RECORDS SUPPLIED START
(** ** The add operations *)

(** X8. An [add] that returns has appended exactly one record; the record
    satisfies what the prompts guarantee, its identifier was unused before
    and is taken afterwards, and at least one line was read. *)
Theorem add_appends_one_record employees w employees' w' :
  addFullTimeEmployee employees w = Done employees' w' \/
  addPartTimeEmployee employees w = Done employees' w' \/
  addContractualEmployee employees w = Done employees' w' ->
  exists emp,
    employees' = employees ++ [emp] /\ well_formed emp /\
    isIdUnique employees (getId emp) = true /\
    isIdUnique employees' (getId emp) = false /\
    (List.length (cin w') < List.length (cin w))%nat.
Proof.
  assert (Htaken : forall emp, isIdUnique (employees ++ [emp]) (getId emp) = false).
  { intros emp. apply not_true_is_false. rewrite isIdUnique_spec. intros H. apply H.
    rewrite map_app. apply in_or_app. right. left. reflexivity. }
  intros [H | [H | H]].
  - apply addFullTimeEmployee_done in H as (id & name & s & -> & Hu & _ & Hs & L).
    exists (FullTimeEmployee id name s). repeat split; auto.
  - apply addPartTimeEmployee_done in H
      as (id & name & a & b & -> & Hu & _ & Ha & _ & Hb & L).
    exists (PartTimeEmployee id name a b). repeat split; auto.
  - apply addContractualEmployee_done in H
      as (id & name & a & n & -> & Hu & _ & Ha & Hn & L).
    exists (ContractualEmployee id name a n). repeat split; auto.
Qed.

Lemma add_appends_one_record_witness :
  exists emp,
    [ann; bo] = [ann] ++ [emp] /\ well_formed emp /\
    isIdUnique [ann] (getId emp) = true /\
    isIdUnique [ann; bo] (getId emp) = false /\
    (List.length (@nil string) < List.length ["E2"; "Bo"; "10.5"; "8"])%nat.
Proof.
  apply (add_appends_one_record [ann] (typed ["E2"; "Bo"; "10.5"; "8"]) [ann; bo]
           {| cin := [];
              cout := [Text "Enter Employee ID: "; Text "Enter Employee Name: ";
                       Text "Enter Hourly Wage: $";
                       Text "Enter Number of Hours Worked: ";
                       Text "Part-time employee added successfully!"; Endl] |}).
  right. left. reflexivity.
Defined.
(** X3: in a store whose [source] values are bare file names, deleting a
    file name takes exactly that name off the listing: afterwards the
    listing holds the names it held before, except the deleted one. *)
Theorem delete_file_unlists (env : Env) (filename : string) (w : World)
    (h : Chroma) :
  live_client env w = Some h ->
  delete_fault env = None ->
  get_fault env = None ->
  forallb text_source (map entry_metadata (indexed w)) = true ->
  forallb plain_source (map entry_metadata (indexed w)) = true ->
  exists before after,
    fst (get_ingested_files env w) = Return before /\
    fst (get_ingested_files env (snd (delete_file env filename w))) = Return after /\
    forall f, f ∈ after <-> f ∈ before /\ f <> filename.
Proof.
  intros Hlive Hdel Hget Htext Hplain.
  pose proof (live_client_Some env w h Hlive) as Hvs.
  destruct (delete_file_ok_state env filename w h Hlive Hdel) as [Hvs' Hidx'].
  rewrite Hvs in Hvs'.
  exists (elements (listed (map entry_metadata (indexed w)))),
         (elements (listed (map entry_metadata
                              (indexed (snd (delete_file env filename w)))))).
  split; [by erewrite get_ingested_files_value|].
  split.
  { erewrite get_ingested_files_value; [done|exact Hvs'|done|].
    rewrite Hidx'. by apply forallb_metadata_filter. }
  intros f. rewrite !elem_of_elements, !elem_of_listed, Hidx'. split.
  - intros (meta & p & Hin & Hs & Hb).
    apply list_elem_of_In, in_map_iff in Hin as (e & <- & He).
    apply filter_In in He as [He Hkeep].
    apply list_elem_of_In in He.
    apply not_matches_where_source in Hkeep.
    split.
    + exists (entry_metadata e), p. split; [|done].
      apply list_elem_of_In, in_map. by apply list_elem_of_In.
    + rewrite <- Hb, (plain_source_basename (indexed w) e p) by done.
      intros ->. by apply Hkeep.
  - intros [(meta & p & Hin & Hs & Hb) Hne].
    apply list_elem_of_In, in_map_iff in Hin as (e & <- & He).
    exists (entry_metadata e), p. split; [|done].
    apply list_elem_of_In, in_map, filter_In. split; [done|].
    apply not_matches_where_source. unfold source_of. rewrite Hs.
    intros [= ->]. apply Hne. rewrite <- Hb.
    apply (plain_source_basename (indexed w) e filename); [done| |done].
    by apply list_elem_of_In.
Qed.
(** C2 as stated fails on the fresh move: with [E] the object
    [{ square: [3,6], pawn: [3,5] }], recording [undefined → E] and then
    [E → undefined] leaves the record [{ current: undefined, future:
    undefined }] in [move.state.global]. *)
Lemma enpassant_stray_record_counterexample :
  deref heap0 (Some 1%positive) = Some (mkEnPassant (3, 6) (3, 5))
  ∧ global (state (createEnPassantState
                     (createEnPassantState move0 None (Some 1%positive))
                     (Some 1%positive) None))
    = [SCenpassant None None]
  ∧ enpassant_records
      (global (state (createEnPassantState
                        (createEnPassantState move0 None (Some 1%positive))
                        (Some 1%positive) None)))
    ≠ [].
Proof. split; [reflexivity|]. split; [reflexivity|discriminate]. Qed.

(** C10 on the objects 1 and 2 of [heap0] and the fresh move. *)
Lemma enpassant_skip_is_by_reference_witness :
  1%positive ≠ 2%positive
  ∧ heap0 !! 1%positive = Some (mkEnPassant (3, 6) (3, 5))
  ∧ heap0 !! 2%positive = Some (mkEnPassant (3, 6) (3, 5))
  ∧ global (state (createEnPassantState move0
                     (Some 1%positive) (Some 2%positive)))
    = [SCenpassant (Some 1%positive) (Some 2%positive)].
Proof.
  assert (1%positive ≠ 2%positive) as Hne by discriminate.
  assert (heap0 !! 1%positive = Some (mkEnPassant (3, 6) (3, 5))) as H1
    by reflexivity.
  assert (heap0 !! 2%positive = Some (mkEnPassant (3, 6) (3, 5))) as H2
    by reflexivity.
  split; [exact Hne|]. split; [exact H1|]. split; [exact H2|].
  refine (proj1 (proj2 (proj2 (enpassant_skip_is_by_reference heap0 move0
            1%positive 2%positive _ Hne H1 H2))) _).
  constructor.
Defined.

(** C10 as stated fails on a move that already holds an enpassant record:
    the objects 1 and 2 of [heap0] are distinct and have the same contents,
    and the call with them pushes nothing to [move.state.global]. *)
Lemma enpassant_no_append_counterexample :
  1%positive ≠ 2%positive
  ∧ heap0 !! 1%positive = heap0 !! 2%positive
  ∧ is_Some (heap0 !! 1%positive)
  ∧ global (state move_with_enpassant) = [SCenpassant None (Some 2%positive)]
  ∧ global (state (createEnPassantState move_with_enpassant
                     (Some 1%positive) (Some 2%positive)))
    = global (state move_with_enpassant)
  ∧ length (global (state (createEnPassantState move_with_enpassant
                             (Some 1%positive) (Some 2%positive))))
    = length (global (state move_with_enpassant)).
Proof.
  split; [discriminate|]. split; [reflexivity|]. split; [by eexists|].
  split; [reflexivity|]. split; reflexivity.
Qed.


(** X2 on the move of [calls_chained], undone: the check indicator is the
    [current] of the second check record. *)
Lemma applyMove_last_record_decides_witness :
  records (run_calls calls_chained (move0, gf0)).1
  = [SCcheck InCheckFalse (InCheckCoords [(4, 5)])]
    ++ SCcheck (InCheckCoords [(4, 5)]) (InCheckCoords [(0, 0)]) :: []
  ∧ (SlotInCheck ∉ slot_of <$> ([] : list TChange))
  ∧ gf_inCheck (applyMove gf0 (run_calls calls_chained (move0, gf0)).1
                          false true)
    = InCheckCoords [(4, 5)].
Proof.
  assert (records (run_calls calls_chained (move0, gf0)).1
          = [SCcheck InCheckFalse (InCheckCoords [(4, 5)])]
            ++ SCcheck (InCheckCoords [(4, 5)]) (InCheckCoords [(0, 0)]) :: [])
    as Hrec by reflexivity.
  assert (SlotInCheck ∉ slot_of <$> ([] : list TChange)) as Hlast
    by apply not_elem_of_nil.
  split; [exact Hrec|]. split; [exact Hlast|].
  exact (applyMove_last_record_decides gf0
           (run_calls calls_chained (move0, gf0)).1
           (SCcheck (InCheckCoords [(4, 5)]) (InCheckCoords [(0, 0)]))
           _ _ false Hrec Hlast).
Defined.

(** X3.  Undoing on [gf0] the move of [calls_counter_twice], whose two
    records remember the counter of [gf0] and announce different counters;
    redoing [move_both] on its own forward replay. *)
Lemma applyMove_on_matching_gamefile_is_identity_witness :
  Forall (record_matches gf0)
         (records (run_calls calls_counter_twice (move0, gf0)).1)
  ∧ applyMove gf0 (run_calls calls_counter_twice (move0, gf0)).1 false true
    = gf0
  ∧ Forall (future_matches (applyMove gf0 move_both true true))
           (records move_both)
  ∧ applyMove (applyMove gf0 move_both true true) move_both true true
    = applyMove gf0 move_both true true.
Proof.
  assert (Forall (record_matches gf0)
                 (records (run_calls calls_counter_twice (move0, gf0)).1))
    as Hcur.
  { repeat constructor. }
  assert (Forall (future_matches (applyMove gf0 move_both true true))
                 (records move_both)) as Hfut.
  { repeat constructor. }
  split; [exact Hcur|].
  split.
  { exact (proj1 (applyMove_on_matching_gamefile_is_identity gf0 gf0
                    (run_calls calls_counter_twice (move0, gf0)).1 true)
                 Hcur). }
  split; [exact Hfut|].
  exact (proj2 (applyMove_on_matching_gamefile_is_identity gf0
                  (applyMove gf0 move_both true true) move_both true)
               Hfut).
Defined.

(** X4 on [move_both], redone. *)
Lemma applyMove_global_records_keep_local_properties_witness :
  Forall (λ c, global_kind c = true) (global (state move_both))
  ∧ gf_inCheck (applyMove gf0 move_both true true)
    = gf_inCheck (applyMove gf0 move_both true false)
  ∧ gf_attackers (applyMove gf0 move_both true true)
    = gf_attackers (applyMove gf0 move_both true false).
Proof.
  assert (Forall (λ c : TChange, global_kind c = true)
                 (global (state move_both))) as Hkinds.
  { repeat constructor. }
  split; [exact Hkinds|].
  exact (applyMove_global_records_keep_local_properties gf0 move_both true
           Hkinds).
Defined.

(** X6 on the calls of [calls0] against [gf0]. *)
Lemma run_calls_gamefile_is_local_replay_witness :
  fresh move0
  ∧ (run_calls calls0 (move0, gf0)).2
    = applyMove gf0 (run_calls calls0 (move0, gf0)).1 true false.
Proof.
  assert (fresh move0) as Hfresh by (split; reflexivity).
  split; [exact Hfresh|].
  exact (run_calls_gamefile_is_local_replay gf0 move0 calls0 Hfresh).
Defined.

(** X7 on the calls of [calls0] against [gf0]. *)
Lemma run_calls_keeps_kinds_apart_witness :
  fresh move0
  ∧ Forall (λ c, local_kind c = true)
           (local (state (run_calls calls0 (move0, gf0)).1))
  ∧ Forall (λ c, global_kind c = true)
           (global (state (run_calls calls0 (move0, gf0)).1)).
Proof.
  assert (fresh move0) as Hfresh by (split; reflexivity).
  split; [exact Hfresh|].
  exact (run_calls_keeps_kinds_apart move0 gf0 calls0 Hfresh).
Defined.

(** X8 on three en-passant changes in a row, 1 to 2, 2 to 2 (skipped) and
    3 to [undefined]: one record, from 1 to [undefined]. *)
Lemma run_calls_enpassant_first_current_last_future_witness :
  fresh move0
  ∧ enpassant_records
      (global (state (run_calls
                        [CreateEnPassant (Some 1%positive) (Some 2%positive);
                         CreateMoveRule 3 0;
                         CreateEnPassant (Some 2%positive) (Some 2%positive);
                         CreateEnPassant (Some 3%positive) None]
                        (move0, gf0)).1))
    = [SCenpassant (Some 1%positive) None].
Proof.
  assert (fresh move0) as Hfresh by (split; reflexivity).
  split; [exact Hfresh|].
  exact (run_calls_enpassant_first_current_last_future move0 gf0
           [CreateEnPassant (Some 1%positive) (Some 2%positive);
            CreateMoveRule 3 0;
            CreateEnPassant (Some 2%positive) (Some 2%positive);
            CreateEnPassant (Some 3%positive) None] Hfresh).
Defined.

End Scenarios.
RECORDS SUPPLIED END
**TRY IT**
Go through the records above and return each line in which the word "undefined" occurs.

**SOLUTION TO THIS TASK**
    [{ square: [3,6], pawn: [3,5] }], recording [undefined → E] and then
    [E → undefined] leaves the record [{ current: undefined, future:
    undefined }] in [move.state.global]. *)
    3 to [undefined]: one record, from 1 to [undefined]. *)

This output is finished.